If you examine what Congress actually did with the stimulus bill, you’ll see that that they didn’t actually follow the Keynesian line of thought. If they did, they would be delighted that bank executives were stimulating the economy with expensive lunches and corporate jets. They’d be ecstatic about oil company profits and would be putting their heads together trying to figure out ways to raise gas prices even more. No, I’m serious; remember that in the Derpression, FDR and his team put a lot of work into raising the price of dairy goods, even mandating the slaughter of thousands of dairy cows. And keep in mind that a lot of families couldn’t afford milk already. But this is Keynesianism. If they theory works at all, this is how it works.
Only, that’s not how it’s going to work. Your congressman is perfectly aware that the logical conclusions of Keynesianism are unpopular and have had 80 years of practical and academic criticism to make them less appealing to us than they were to our grandparents. Your representatives in Congress are going to cherry-pick the parts of Keynesianism that will bring him obvious benefit, reject the parts that don’t, and understand none of it. Keynesian economists like Paul Krugman at the NYT are positive on the the stimulus because they happen to believe that virtually any immediate government spending will improve matters. I can guarantee you he doesn’t believe for a second the shiploads of C-SPAN-ready economic bullshit about what will industries will jobs create and what won’t. Keynesianism has its flaws and spurious conclusions, but it can still be treated seriously as a scientific theory. The bullshit spilling out of Congress can’t. On the evolutionary biology model of scientific sanity, Pelosi wouldn’t even register as a smart intelligent design advocate. She’d be ignoring evolution because she an’ Barney saw a dinosaur once in the backyard after kindergarten an’ it was SO COOL.
Regrettably, her stupidity isn’t nearly as cheap as private stupidity.

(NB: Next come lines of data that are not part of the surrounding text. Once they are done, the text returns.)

(* ===== verification/Client.v ===== *)
(** * A client's transfers and its search for the leader

    [src/thin_client.rs]: sending transactions, polling for their signatures and
    for balances, and finding the leader by gossip.  The loops run on the turns
    they take: what the socket delivers in each, and the time passed by then;
    [None] is a loop that goes on. *)

From S2P Require Import Prelude.
From S2P Require Import Types.
From S2P Require Import Codec.
From S2P Require Import Packet.
From S2P Require Import FinPlan.
From S2P Require Import FinPlanProgram.
From S2P Require Import SystemProgram.
From S2P Require Import Transactions.
From S2P Require Import Entry.
From S2P Require Import Block.
From S2P Require Import Processor.
From S2P Require Import BlockThread.
From S2P Require Import Broadcast.
From S2P Require Import Serving.
From S2P Require Import Requests.
From S2P Require Import Fullnode.

Local Open Scope Z_scope.

(** ** Transfers *)

Section Transfers.
Context `{Profile} `{Ed25519} `{Bincode Instruction} `{Bincode FinPlanState} `{Bincode U64} `{Bincode Response}
  `{Bincode Transaction} `{Bincode (list Pubkey)} `{Bincode Pubkey} `{Bincode Hash} `{Bincode I64} `{Bincode bytes}
  `{Bincode SystemInstruction}.

(** [sent]: whether the socket took the datagram. *)
Definition transfer_signed (transactions_addr : SocketAddr) (tx : Transaction) (sent : bool)
    : result Signature ClientError * list datagram :=
  if sent then (Ok (tx_signature tx), [(serialize tx, transactions_addr)]) else (Err ClientIo, []).

Definition client_transfer (transactions_addr : SocketAddr) (n : Z) (keypair : Keypair) (to : Pubkey) (last_id : Hash) (sent : bool)
    : outcome (result Signature ClientError * list datagram) :=
  tx ← system_new keypair to n last_id; Ret (transfer_signed transactions_addr tx sent).

(** A turn of a loop that polls: the datagrams that answer, and the time
    passed, in seconds or milliseconds as the loop reads it. *)
Definition poll_turn : Type := list (result bytes unit) * Z.

Fixpoint poll_for_signature (c : ThinClient) (signature : Signature) (turns : list poll_turn)
    : option (result unit ClientError * ThinClient) :=
  match turns with
  | [] => None
  | (socket, elapsed) :: rest =>
      match check_signature c signature socket with
      | None => None
      | Some (true, c') => Some (Ok tt, c')
      | Some (false, c') => if 1 <? elapsed then Some (Err SignatureMissing, c') else poll_for_signature c' signature rest
      end
  end.

(** [net x]: the [x]-th attempt. *)
Fixpoint retry_from (x : nat) (c : ThinClient) (transactions_addr : SocketAddr) (tx : Transaction) (tries : nat)
    (net : nat -> bool * list poll_turn) : option (result Signature ClientError * list datagram * ThinClient) :=
  match tries with
  | O => Some (Err RetryFailed, [], c)
  | S tries' =>
      let '(sent, turns) := net x in
      if negb sent then Some (Err ClientIo, [], c)
      else
        match poll_for_signature c (tx_signature tx) turns with
        | None => None
        | Some (Ok _, c') => Some (Ok (tx_signature tx), [(serialize tx, transactions_addr)], c')
        | Some (Err _, c') =>
            '(r, ds, c'') ← retry_from (S x) c' transactions_addr tx tries' net;
            Some (r, (serialize tx, transactions_addr) :: ds, c'')
        end
  end.
Definition retry_transfer_signed (c : ThinClient) (transactions_addr : SocketAddr) (tx : Transaction) (tries : nat)
    (net : nat -> bool * list poll_turn) : option (result Signature ClientError * list datagram * ThinClient) :=
  retry_from 0 c transactions_addr tx tries net.

(** In milliseconds; the time is read after the sleep. *)
Fixpoint poll_balance_with_timeout (c : ThinClient) (pubkey : Pubkey) (timeout : Z) (turns : list poll_turn)
    : option (result Z ClientError * ThinClient) :=
  match turns with
  | [] => None
  | (socket, elapsed) :: rest =>
      match client_get_balance c pubkey socket with
      | None => None
      | Some (Ok bal, c') => Some (Ok bal, c')
      | Some (Err e, c') => if timeout <? elapsed then Some (Err e, c') else poll_balance_with_timeout c' pubkey timeout rest
      end
  end.
Definition poll_get_balance (c : ThinClient) (pubkey : Pubkey) (turns : list poll_turn) : option (result Z ClientError * ThinClient) :=
  poll_balance_with_timeout c pubkey 1000 turns.

(** Retrying sends copies of one datagram, at most as many as asked for; it
    gives up only after that many, and what it returns is the signature. *)
Lemma retry_sends x c addr tx tries net r ds c' : retry_from x c addr tx tries net = Some (r, ds, c') ->
  exists n, (n <= tries)%nat /\ ds = replicate n (serialize tx, addr) /\
    match r with
    | Ok s => s = tx_signature tx /\ (0 < n)%nat
    | Err RetryFailed => n = tries
    | Err e => e = ClientIo
    end.
Proof.
  revert x c ds. induction tries as [|tries IH]; intros x c ds; cbn [retry_from]; [intros ?; simplify_eq; by exists O|].
  destruct (net x) as [[] turns]; cbn [negb]; [|intros ?; simplify_eq; exists O; split; [lia|done]].
  destruct (poll_for_signature c (tx_signature tx) turns) as [[[[]|e] c1]|]; [|intros E|done].
  - intros ?; simplify_eq. exists 1%nat. split_and!; [lia|done|done|lia].
  - apply bind_Some in E as ([[r0 ds0] c0] & E & Es). simplify_eq/=.
    destruct (IH _ _ _ E) as (n & Hn & -> & Hr). exists (S n). split_and!; [lia|done|].
    destruct r as [s|[]]; try done; [destruct Hr; split; [done|lia]|lia].
Qed.
End Transfers.

(** ** The leader *)

Inductive SearchError := SearchNoLeader | SearchJoin.

Section Search.
Context `{Profile}.

(** [BlockThread::spy_node]: a node that cannot be reached. *)
Definition spy_node (pubkey : Pubkey) : NodeInfo :=
  let daddr := V4 [Byte.x00; Byte.x00; Byte.x00; Byte.x00] 0 in NodeInfo_new pubkey daddr daddr daddr daddr daddr.

(** [poll_gossip_for_leader] before its loop: the table the gossip threads
    start with. *)
Definition start_search (pubkey : Pubkey) (leader_ncp : SocketAddr) (now : Z) : outcome BlockThread :=
  bt ← unwrap (ok (bt_new (spy_node pubkey)));
  '(_, bt') ← insert bt (new_entry_point leader_ncp) now;
  Ret bt'.

(** Its loop: each turn sees the table as the gossip threads left it, and the
    milliseconds passed; [closed] is what closing them returns. *)
Definition deadline (timeout : option Z) : Z := match timeout with Some s => s * 1000 | None => u64_max * 1000 end.
Fixpoint poll_gossip_for_leader (timeout : option Z) (turns : list (BlockThread * Z)) (closed : thread_result unit)
    : option (outcome (result NodeInfo SearchError)) :=
  match turns with
  | [] => None
  | (bt, elapsed) :: rest =>
      match leader_data bt with
      | Panic => Some Panic
      | Ret (Some l) => Some (Ret (match closed with Ok _ => Ok l | Err _ => Err SearchJoin end))
      | Ret None =>
          if deadline timeout <? elapsed then Some (Ret (Err SearchNoLeader))
          else poll_gossip_for_leader timeout rest closed
      end
  end.

Lemma start_search_table pubkey ncp now : pubkey <> Pubkey_default ->
  exists bt, start_search pubkey ncp now = Ret bt /\ bt_id bt = pubkey /\ bt_update_index bt = 2 /\
    bt_table bt = <[Pubkey_default := new_entry_point ncp]> {[pubkey := spy_node pubkey]} /\ bt_ok bt.
Proof.
  intros Hk. unfold start_search. pose proof (bt_new_ok (spy_node pubkey) _ eq_refl) as [Hok Hid].
  cbn [bt_new spy_node NodeInfo_new ni_version ni_id Z.eqb negb ok unwrap mbind outcome_bind] in *.
  set (bt0 := mk_bt _ _ _ _ _ _ _ _ _) in *. destruct (insert bt0 (new_entry_point ncp) now) as [[n bt]|] eqn:Ei.
  2: { unfold insert in Ei. cbn [bt_table bt0 new_entry_point NodeInfo_new ni_id] in Ei. rewrite lookup_singleton_ne in Ei by done.
       cbn [bt_update_index bt0] in Ei. by rewrite u64_add_exact in Ei by done. }
  exists bt. destruct (insert_ok _ _ _ _ _ Hok Ei) as [Hok' Hid']. split_and!; [done|by rewrite Hid', Hid|..|done].
  all: apply insert_cases in Ei as [(_ & _ & old & Ho & _)|(_ & _ & ups & Hu & ->)];
    [cbn [bt_table bt0 new_entry_point NodeInfo_new ni_id] in Ho; by rewrite lookup_singleton_ne in Ho|].
  - cbn [bt_update_index bt0] in Hu. rewrite u64_add_exact in Hu by done. injection Hu as <-. done.
  - done.
Qed.

(** The only leader that is named. *)
Lemma named_leader bt l order : bt_ok bt -> bt_table bt !! ni_id l = Some l -> ni_leader_id l = ni_id l -> ni_id l <> Pubkey_default ->
  (forall k n, bt_table bt !! k = Some n -> n = l \/ ni_leader_id n = Pubkey_default) ->
  order ≡ₚ elements (named_leaders bt) -> top_leader bt order = Some (ni_id l).
Proof.
  intros Hok Hl Hself Hd Hall Ho. assert (Hn : named_leaders bt = {[ ni_id l ]}).
  { apply set_eq. intros k. unfold named_leaders. rewrite elem_of_list_to_set, list_elem_of_filter, elem_of_singleton, list_elem_of_fmap. split.
    - intros [Hk (n & -> & Hin)]. apply table_values_elem in Hin; [|done]. by destruct (Hall _ _ Hin) as [->|?].
    - intros ->. split; [done|]. exists l. split; [done|]. by apply table_values_elem. }
  rewrite Hn, elements_singleton in Ho. symmetry in Ho. apply Permutation_length_1_inv in Ho as ->. done.
Qed.

End Search.

(** ** A run *)

Module ClientWitness.
Import BlockThreadWitness.
#[local] Instance traps : Profile := true.

Definition leader : NodeInfo := set_leader_id (key_of Byte.x02) (node Byte.x02).
Definition spy : Pubkey := key_of Byte.x07.
Definition asked : BlockThread := match start_search spy (addr 1) 3 with Ret bt => bt | Panic => dummy end.
Definition told : BlockThread :=
  match handle_receive_updates asked (key_of Byte.x02) 9 [leader] [] (fun _ => 4) with Ret bt => bt | Panic => dummy end.

Lemma told_run : start_search spy (addr 1) 3 = Ret asked /\
  handle_receive_updates asked (key_of Byte.x02) 9 [leader] [] (fun _ => 4) = Ret told /\
  [key_of Byte.x02] = elements (named_leaders told).
Proof. split_and!; vm_compute; reflexivity. Qed.

End ClientWitness.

*Side note: governments are not really able to save money the same way as normal organizations can. With a bank, any money that goes into savings is reinvested immediately in loans or securities so the bank can turn a profit. Not so with the Treasury. Since they issue and back the currency, when they try to save cash, it effectively destroys it by taking it out of circulation altogether. This causes huge deflation when they start saving and huge inflation when they start spending. This is part of the reason why resolving Social Security and Medicare liabilities is so tricky. The trust funds that are supposed to fund them in the future aren’t actual literal dollars saved in a federal mattress so much as a check from the treasury to itself. Better than nothing at all, but it still depends on being able to make good on it. Incidentally, if you look at it from another angle, you can see why a big government surplus is nearly as bad for the the economy as a deficit, and for the same reason.